Data items
>>>>
(* ===== verification/HttpEvents.v ===== *)
(** * Server-sent events: the hub of [IDHANHttp]

    [SSEEventHub.cpp] and [SSEBodySource.cpp].  Publishers post snapshots under
    a type and an entity; each subscriber has a queue in which a pending update
    is overwritten by a newer one of the same type and entity; the consumer of
    a subscription takes events one at a time and otherwise waits on a baton.

    Every member function that touches shared state does so in one critical
    section of the hub's mutex, so an execution is a sequence of [Call]s; a
    consumer's [next] is one [poll] per pass of its loop.  The theorems compare
    the hub with a specification that keeps, for each subscriber, a view: the
    last data of each key. *)
From S2P Require Import Prelude StringView.
From Stdlib Require Import Ascii.

(** ** Data *)

(** [ValidatedJson]: text that simdjson has accepted. *)
Record ValidatedJson := mkJson { m_text : string }.

#[export] Instance ValidatedJson_eq_dec : EqDecision ValidatedJson.
Proof. solve_decision. Defined.

(** simdjson: the message of a text it does not accept. *)
Class Simdjson := dom_error : string -> option string.

Definition ValidatedJson_parse `{Simdjson} (text : string) : option ValidatedJson :=
  match dom_error text with None => Some (mkJson text) | Some _ => None end.

Inductive Kind := Snapshot | Update | Keepalive | Shutdown.

#[export] Instance Kind_eq_dec : EqDecision Kind.
Proof. solve_decision. Defined.

Record SSEEvent := mkSSEEvent {
  kind : Kind;
  event_type : string;
  entity : string;
  data : option ValidatedJson;
  sequence : Z;
  timestamp : Z
}.

Record SSEInitialEvent := mkInitial { initial_type : string; initial_entity : string; initial_data : ValidatedJson }.

(** [readable] is the baton: posted or not. *)
Record SSESubscriber := mkSubscriber {
  types : list string;
  pending : list SSEEvent;
  closed : bool;
  readable : bool
}.

(** A subscription: whether it still has its hub, and whether its consumer is
    suspended on the baton. *)
Record SSESubscription := mkSubscription { m_hub : bool; awaiting : bool }.

Record SSEEventHub := mkHub {
  m_subscribers : list nat;
  m_snapshots : gmap string ValidatedJson;
  m_sequence : Z;
  m_shutdown : bool
}.

(** The hub, the subscribers it shares with their subscriptions, and what the
    consumers have been given so far. *)
Record World := mkWorld {
  hub : SSEEventHub;
  heap : gmap nat SSESubscriber;
  subscriptions : gmap nat SSESubscription;
  delivered : list (nat * SSEEvent)
}.

Definition SSEEventHub_make : SSEEventHub := mkHub [] ∅ 0 false.
Definition World_make : World := mkWorld SSEEventHub_make ∅ ∅ [].

(** ** Operations *)

Definition ends_with (suffix s : string) : bool :=
  (String.length suffix <=? String.length s)%nat && String.eqb (sdrop (String.length s - String.length suffix) s) suffix.

Definition selects (type selector : string) : bool :=
  String.eqb selector type
  || (ends_with ".*" selector && starts_with (stake (String.length selector - 1) selector) type).

Definition matchesType (types : list string) (type : string) : bool :=
  match types with [] => true | _ => existsb (selects type) types end.

Definition unit_separator : ascii := ascii_of_nat 31.

Definition snapshotKey (type entity : string) : string := type +:+ String unit_separator entity.

(** A stored key back into its type and entity. *)
Definition key_type (key : string) : string := sprefix (find_char unit_separator key) key.
Definition key_entity (key : string) : string :=
  match find_char unit_separator key with Some separator => sdrop (separator + 1) key | None => EmptyString end.

Definition next_sequence (h : SSEEventHub) : Z := wrapu 64 (m_sequence h + 1).

(** The pending update of the same type and entity is overwritten where it
    stands, else the event is appended. *)
Definition same_update (type ent : string) (event : SSEEvent) : bool :=
  match kind event with Update => String.eqb (entity event) ent && String.eqb (event_type event) type | _ => false end.

Fixpoint coalesce (new : SSEEvent) (pending : list SSEEvent) : list SSEEvent :=
  match pending with
  | [] => [new]
  | event :: rest =>
      if same_update (event_type new) (entity new) event then new :: rest else event :: coalesce new rest
  end.

Definition post_update (new : SSEEvent) (s : SSESubscriber) : SSESubscriber :=
  if closed s then s
  else if negb (matchesType (types s) (event_type new)) then s
  else mkSubscriber (types s) (coalesce new (pending s)) (closed s) true.

(** The loops over [m_subscribers]; each subscriber has its own clock reading. *)
Definition broadcast (post : nat -> SSESubscriber -> SSESubscriber) (ids : list nat) (heap : gmap nat SSESubscriber)
    : gmap nat SSESubscriber := foldl (fun heap id => alter (post id) id heap) heap ids.

Section hub.
Context {S : Simdjson}.

(** The order in which an [unordered_map] is walked. *)
Context (iterate : gmap string ValidatedJson -> list (string * ValidatedJson)).

Definition set_hub (h : SSEEventHub) (w : World) : World := mkWorld h (heap w) (subscriptions w) (delivered w).
Definition set_heap (m : gmap nat SSESubscriber) (w : World) : World := mkWorld (hub w) m (subscriptions w) (delivered w).

Definition snapshot_complete : string := "stream.snapshot.complete".

(** The events a new subscriber starts with, as type, entity and data. *)
Definition stored_events (h : SSEEventHub) (types : list string) : list (string * string * ValidatedJson) :=
  omap (fun e => let type := key_type (fst e) in
    if matchesType types type then Some (type, key_entity (fst e), snd e) else None) (iterate (m_snapshots h)).

Definition opening (h : SSEEventHub) (types : list string) (initial_events : list SSEInitialEvent) (include_stored_snapshots : bool)
    : list (string * string * ValidatedJson) :=
  (if include_stored_snapshots then stored_events h types else [])
  ++ ((fun i => (initial_type i, initial_entity i, initial_data i)) <$> initial_events)
  ++ (if include_stored_snapshots then
        match ValidatedJson_parse "{}" with Some marker => [(snapshot_complete, EmptyString, marker)] | None => [] end
      else []).

Definition subscribeEvents (id : nat) (types : list string) (initial_events : list SSEInitialEvent)
    (include_stored_snapshots : bool) (clock : nat -> Z) (w : World) : World :=
  let h := hub w in
  if m_shutdown h then
    mkWorld h
      (<[id := mkSubscriber types [mkSSEEvent Shutdown EmptyString EmptyString None (m_sequence h) (clock 0%nat)] true true]> (heap w))
      (<[id := mkSubscription true false]> (subscriptions w)) (delivered w)
  else
    let pending := imap (fun i e => mkSSEEvent Snapshot (fst (fst e)) (snd (fst e)) (Some (snd e)) (m_sequence h) (clock i))
      (opening h types initial_events include_stored_snapshots) in
    mkWorld (mkHub (m_subscribers h ++ [id]) (m_snapshots h) (m_sequence h) (m_shutdown h))
      (<[id := mkSubscriber types pending false false]> (heap w))
      (<[id := mkSubscription true false]> (subscriptions w)) (delivered w).

Definition subscribe (id : nat) (types : list string) (initial_snapshots : list ValidatedJson) : bool -> (nat -> Z) -> World -> World :=
  subscribeEvents id types (mkInitial EmptyString EmptyString <$> initial_snapshots).

Definition publish (type ent : string) (snapshot : ValidatedJson) (retain_snapshot : bool) (clock : nat -> Z) (w : World) : World :=
  let h := hub w in
  let key := snapshotKey type ent in
  let snapshots := if retain_snapshot then <[key := snapshot]> (m_snapshots h) else delete key (m_snapshots h) in
  let sequence := next_sequence h in
  set_heap
    (broadcast (fun id => post_update (mkSSEEvent Update type ent (Some snapshot) sequence (clock id))) (m_subscribers h) (heap w))
    (set_hub (mkHub (m_subscribers h) snapshots sequence (m_shutdown h)) w).

Definition remove (type ent : string) (removal : option ValidatedJson) (clock : nat -> Z) (w : World) : World :=
  let h := hub w in
  let sequence := next_sequence h in
  set_heap
    (broadcast (fun id => post_update (mkSSEEvent Update type ent removal sequence (clock id))) (m_subscribers h) (heap w))
    (set_hub (mkHub (m_subscribers h) (delete (snapshotKey type ent) (m_snapshots h)) sequence (m_shutdown h)) w).

(** The one-argument forms leave the type empty. *)
Definition publish_untyped (ent : string) (snapshot : ValidatedJson) : (nat -> Z) -> World -> World :=
  publish EmptyString ent snapshot true.
Definition remove_untyped (ent : string) (removal : option ValidatedJson) : (nat -> Z) -> World -> World :=
  remove EmptyString ent removal.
<<<<
(EXERCISE AIM):
Only the lines above starting at the one containing "types : list string;" and ending at the one containing "Definition SSEEventHub_make : SSEEventHub", both included, are to be returned, exactly as they read.

(YOUR RESPONSE):
  types : list string;
  pending : list SSEEvent;
  closed : bool;
  readable : bool
}.

(** A subscription: whether it still has its hub, and whether its consumer is
    suspended on the baton. *)
Record SSESubscription := mkSubscription { m_hub : bool; awaiting : bool }.

Record SSEEventHub := mkHub {
  m_subscribers : list nat;
  m_snapshots : gmap string ValidatedJson;
  m_sequence : Z;
  m_shutdown : bool
}.

(** The hub, the subscribers it shares with their subscriptions, and what the
    consumers have been given so far. *)
Record World := mkWorld {
  hub : SSEEventHub;
  heap : gmap nat SSESubscriber;
  subscriptions : gmap nat SSESubscription;
  delivered : list (nat * SSEEvent)
}.

Definition SSEEventHub_make : SSEEventHub := mkHub [] ∅ 0 false.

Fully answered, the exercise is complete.